== GIVEN RECORDS

(** Shortening the end of a slice keeps a prefix of it. *)
Lemma slice_prefix (s : jsstring) (start e1 e2 : Z) :
  0 <= start <= e1 -> e1 <= e2 ->
  slice s start e1 = firstn (Z.to_nat (e1 - start)) (slice s start e2).
Proof.
  intros H1 H2. unfold slice; cbv zeta.
  destruct (Z.ltb_spec start 0); [lia|].
  destruct (Z.ltb_spec e1 0); [lia|].
  destruct (Z.ltb_spec e2 0); [lia|].
  rewrite firstn_firstn. f_equal.
  unfold length. set (n := List.length s). lia.
Qed.

Lemma trimStart_length (s : jsstring) : length (trimStart s) <= length s.
Proof.
  induction s as [|c r IH]; cbn [trimStart]; [lia|].
  destruct (isWhiteSpace c); unfold length in *; cbn [List.length] in *; lia.
Qed.

Lemma trim_length (s : jsstring) : length (trim s) <= length s.
Proof.
  unfold trim, trimEnd.
  pose proof (trimStart_length s) as H1.
  pose proof (trimStart_length (rev (trimStart s))) as H2.
  unfold length in *. rewrite length_rev in *. lia.
Qed.

Lemma lastIndexOf_range (s : jsstring) (c : code_unit) :
  -1 <= lastIndexOf s c < length s.
Proof.
  induction s as [|x r IH]; cbn [lastIndexOf].
  - unfold length; cbn; lia.
  - unfold length in *. cbn [List.length].
    destruct (Z.leb_spec 0 (lastIndexOf r c)); [lia|].
    destruct (N.eqb x c); lia.
Qed.

End JSFacts.

(** ** Facts about the chunker *)

Module ChunkerFacts.

Import Chunker JSFacts.

Lemma char_at_range (s : jsstring) (j : Z) (c : code_unit) :
  char_at s j = Some c -> 0 <= j < length s.
Proof.
  unfold char_at, length. destruct (Z.ltb_spec j 0); [discriminate|].
  intros E. assert (nth_error s (Z.to_nat j) <> None) as N by congruence.
  apply nth_error_Some in N. lia.
Qed.

Lemma char_at_head (x : code_unit) (r : jsstring) : char_at (x :: r) 0 = Some x.
Proof. reflexivity. Qed.

Lemma char_at_tail (x : code_unit) (r : jsstring) (j : Z) :
  0 < j -> char_at (x :: r) j = char_at r (j - 1).
Proof.
  intros Hj. unfold char_at.
  destruct (Z.ltb_spec j 0); [lia|]. destruct (Z.ltb_spec (j - 1) 0); [lia|].
  replace (Z.to_nat j) with (S (Z.to_nat (j - 1))) by lia. reflexivity.
Qed.

(** What [lastIndexOf] answers: [-1] exactly when the character does not
    occur, and otherwise the index of its last occurrence. *)
Lemma lastIndexOf_spec (s : jsstring) (c : code_unit) :
  (lastIndexOf s c = -1 /\ forall j x, char_at s j = Some x -> x <> c) \/
  (0 <= lastIndexOf s c /\ char_at s (lastIndexOf s c) = Some c /\
   forall j x, lastIndexOf s c < j -> char_at s j = Some x -> x <> c).
Proof.
  induction s as [|x r IH]; cbn [lastIndexOf].
  - left. split; [reflexivity|]. intros j y E. apply char_at_range in E.
    unfold length in E; cbn in E; lia.
  - destruct IH as [[E IH]|(Hpos & Hat & IH)].
    + rewrite E. cbn [Z.leb Z.compare]. destruct (N.eqb_spec x c) as [->|Hne].
      * right. split; [lia|]. split; [apply char_at_head|].
        intros j y Hj Ey. rewrite char_at_tail in Ey by lia. eauto.
      * left. split; [reflexivity|]. intros j y Ey.
        destruct (Z.eq_dec j 0) as [->|Hj].
        -- rewrite char_at_head in Ey. congruence.
        -- pose proof (char_at_range _ _ _ Ey).
           rewrite char_at_tail in Ey by lia. eauto.
    + destruct (Z.leb_spec 0 (lastIndexOf r c)); [|lia].
      right. split; [lia|]. split.
      * rewrite char_at_tail by lia.
        replace (lastIndexOf r c + 1 - 1) with (lastIndexOf r c) by lia. exact Hat.
      * intros j y Hj Ey. rewrite char_at_tail in Ey by lia.
        apply (IH (j - 1)); [lia|exact Ey].
Qed.

Lemma sentence_end_cases (c : code_unit) :
  sentence_end c = true <-> c = period \/ c = question_mark \/ c = exclamation.
Proof.
  unfold sentence_end. rewrite !orb_true_iff, !N.eqb_eq. tauto.
Qed.

Lemma sentence_end_false (c : code_unit) :
  c <> period -> c <> question_mark -> c <> exclamation -> sentence_end c = false.
Proof.
  intros. destruct (sentence_end c) eqn:E; [|reflexivity].
  apply sentence_end_cases in E. tauto.
Qed.

(** [lastBreak] is [-1] on a window without sentence terminator and is the
    place of the last one otherwise. *)
Lemma lastBreak_spec (w : jsstring) :
  (lastBreak w = -1 /\ no_sentence_end w) \/
  (0 <= lastBreak w /\ last_sentence_end w (lastBreak w)).
Proof.
  unfold lastBreak, Math_max3, no_sentence_end, last_sentence_end; cbv zeta.
  destruct (lastIndexOf_spec w period) as [[Ep Hp]|(Pp & Ap & Hp)];
  destruct (lastIndexOf_spec w question_mark) as [[Eq Hq]|(Pq & Aq & Hq)];
  destruct (lastIndexOf_spec w exclamation) as [[Ee He]|(Pe & Ae & He)].
  1: { left. split; [lia|]. intros j c E. apply sentence_end_false; eauto. }
  all: right; split; [lia|];
    remember (Z.max (Z.max (lastIndexOf w period) (lastIndexOf w question_mark))
                    (lastIndexOf w exclamation)) as m eqn:Em;
    assert (m = lastIndexOf w period \/ m = lastIndexOf w question_mark \/
            m = lastIndexOf w exclamation) as Hm by lia;
    split;
    [ destruct Hm as [Hm|[Hm|Hm]]; rewrite Hm;
      first [ exists period; split; [assumption|reflexivity]
            | exists question_mark; split; [assumption|reflexivity]
            | exists exclamation; split; [assumption|reflexivity]
            | exfalso; lia ]
    | intros j c Hj E; apply sentence_end_false;
      first [ apply (Hp j c); first [lia|assumption]
            | apply (Hq j c); first [lia|assumption]
            | apply (He j c); first [lia|assumption] ] ].
Qed.

Lemma last_sentence_end_unique (w : jsstring) (i j : Z) :
  last_sentence_end w i -> last_sentence_end w j -> i = j.
Proof.
  intros [(c & Ec & Sc) Hi] [(d & Ed & Sd) Hj].
  destruct (Z.lt_trichotomy i j) as [L|[E|L]]; [|exact E|].
  - specialize (Hi j d L Ed). congruence.
  - specialize (Hj i c L Ec). congruence.
Qed.

Lemma lastBreak_is (w : jsstring) (i : Z) :
  last_sentence_end w i -> lastBreak w = i.
Proof.
  intros H. destruct (lastBreak_spec w) as [[_ N]|[_ L]].
  - destruct H as [(c & Ec & Sc) _]. specialize (N i c Ec). congruence.
  - eapply last_sentence_end_unique; eassumption.
Qed.

Lemma lastBreak_none (w : jsstring) :
  no_sentence_end w -> lastBreak w = -1.
Proof.
  intros N. destruct (lastBreak_spec w) as [[E _]|[_ [(c & Ec & Sc) _]]]; [exact E|].
  specialize (N _ _ Ec). congruence.
Qed.

Lemma lastBreak_range (w : jsstring) : -1 <= lastBreak w < length w.
Proof.
  unfold lastBreak, Math_max3; cbv zeta.
  pose proof (lastIndexOf_range w period).
  pose proof (lastIndexOf_range w question_mark).
  pose proof (lastIndexOf_range w exclamation). lia.
Qed.

(** The two ways through the body of the loop: the window is cut after
    its sentence break, or the raw window is kept. *)
Lemma loop_body_cases (text : jsstring) (st : loop_state) :
  (startIndex st + chunkSize < length text /\
   chunkSize - overlap < lastBreak (window text (startIndex st)) /\
   loop_body text st =
     {| startIndex :=
          startIndex st + lastBreak (window text (startIndex st)) + 1 - overlap;
        chunks :=
          chunks st ++
          [trim (slice text (startIndex st)
                   (startIndex st + lastBreak (window text (startIndex st)) + 1))] |})
  \/
  ((length text <= startIndex st + chunkSize \/
    lastBreak (window text (startIndex st)) <= chunkSize - overlap) /\
   loop_body text st =
     {| startIndex := startIndex st + chunkSize - overlap;
        chunks := chunks st ++ [trim (window text (startIndex st))] |}).
Proof.
  unfold loop_body, window; cbv zeta.
  destruct (Z.ltb_spec (startIndex st + chunkSize) (length text)) as [Hin|Hout].
  - destruct (Z.ltb_spec (chunkSize - overlap)
                (lastBreak (slice text (startIndex st) (startIndex st + chunkSize))))
      as [Hbrk|Hraw].
    + destruct (Z.eqb_spec
                  (lastBreak (slice text (startIndex st) (startIndex st + chunkSize)))
                  (-1)) as [E|_].
      * exfalso. unfold chunkSize, overlap in *. lia.
      * left. repeat split; assumption.
    + right. rewrite andb_false_r. split; [right; assumption|reflexivity].
  - right. split; [left; assumption|reflexivity].
Qed.

(** However the body goes, the window start moves forward, by at least
    [chunkSize - 2 * overlap + 2] and by at most [chunkSize - overlap]. *)
Lemma loop_body_advance (text : jsstring) (st : loop_state) :
  startIndex st + 602 <= startIndex (loop_body text st) <= startIndex st + 800.
Proof.
  pose proof (lastBreak_range (window text (startIndex st))) as R.
  assert (length (window text (startIndex st)) <= chunkSize \/ startIndex st < 0) as L.
  { destruct (Z.lt_ge_cases (startIndex st) 0) as [N|P]; [right; exact N|left].
    unfold window. etransitivity; [apply slice_length_le|];
      unfold chunkSize; lia. }
  destruct (loop_body_cases text st) as [(_ & B & ->)|(_ & ->)];
    cbn [startIndex]; unfold chunkSize, overlap in *; [|lia].
  destruct L as [L|N]; [lia|].
  (* a negative start never arises in a run; the bound still holds there *)
  assert (length (window text (startIndex st)) <= 1000); [|lia].
  unfold window, slice, length, chunkSize; cbv zeta.
  destruct (Z.ltb_spec (startIndex st) 0); [|lia].
  rewrite length_firstn, length_skipn. set (n := List.length text).
  destruct (Z.ltb_spec (startIndex st + 1000) 0); lia.
Qed.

====

(PROMPT): Everything from the line containing "assert (length (window text (startIndex st)) <= chunkSize" through the last line above should be copied exactly, please, with nothing added.

(RESPONSE FOR THIS EXERCISE):
  assert (length (window text (startIndex st)) <= chunkSize \/ startIndex st < 0) as L.
  { destruct (Z.lt_ge_cases (startIndex st) 0) as [N|P]; [right; exact N|left].
    unfold window. etransitivity; [apply slice_length_le|];
      unfold chunkSize; lia. }
  destruct (loop_body_cases text st) as [(_ & B & ->)|(_ & ->)];
    cbn [startIndex]; unfold chunkSize, overlap in *; [|lia].
  destruct L as [L|N]; [lia|].
  (* a negative start never arises in a run; the bound still holds there *)
  assert (length (window text (startIndex st)) <= 1000); [|lia].
  unfold window, slice, length, chunkSize; cbv zeta.
  destruct (Z.ltb_spec (startIndex st) 0); [|lia].
  rewrite length_firstn, length_skipn. set (n := List.length text).
  destruct (Z.ltb_spec (startIndex st + 1000) 0); lia.
Qed.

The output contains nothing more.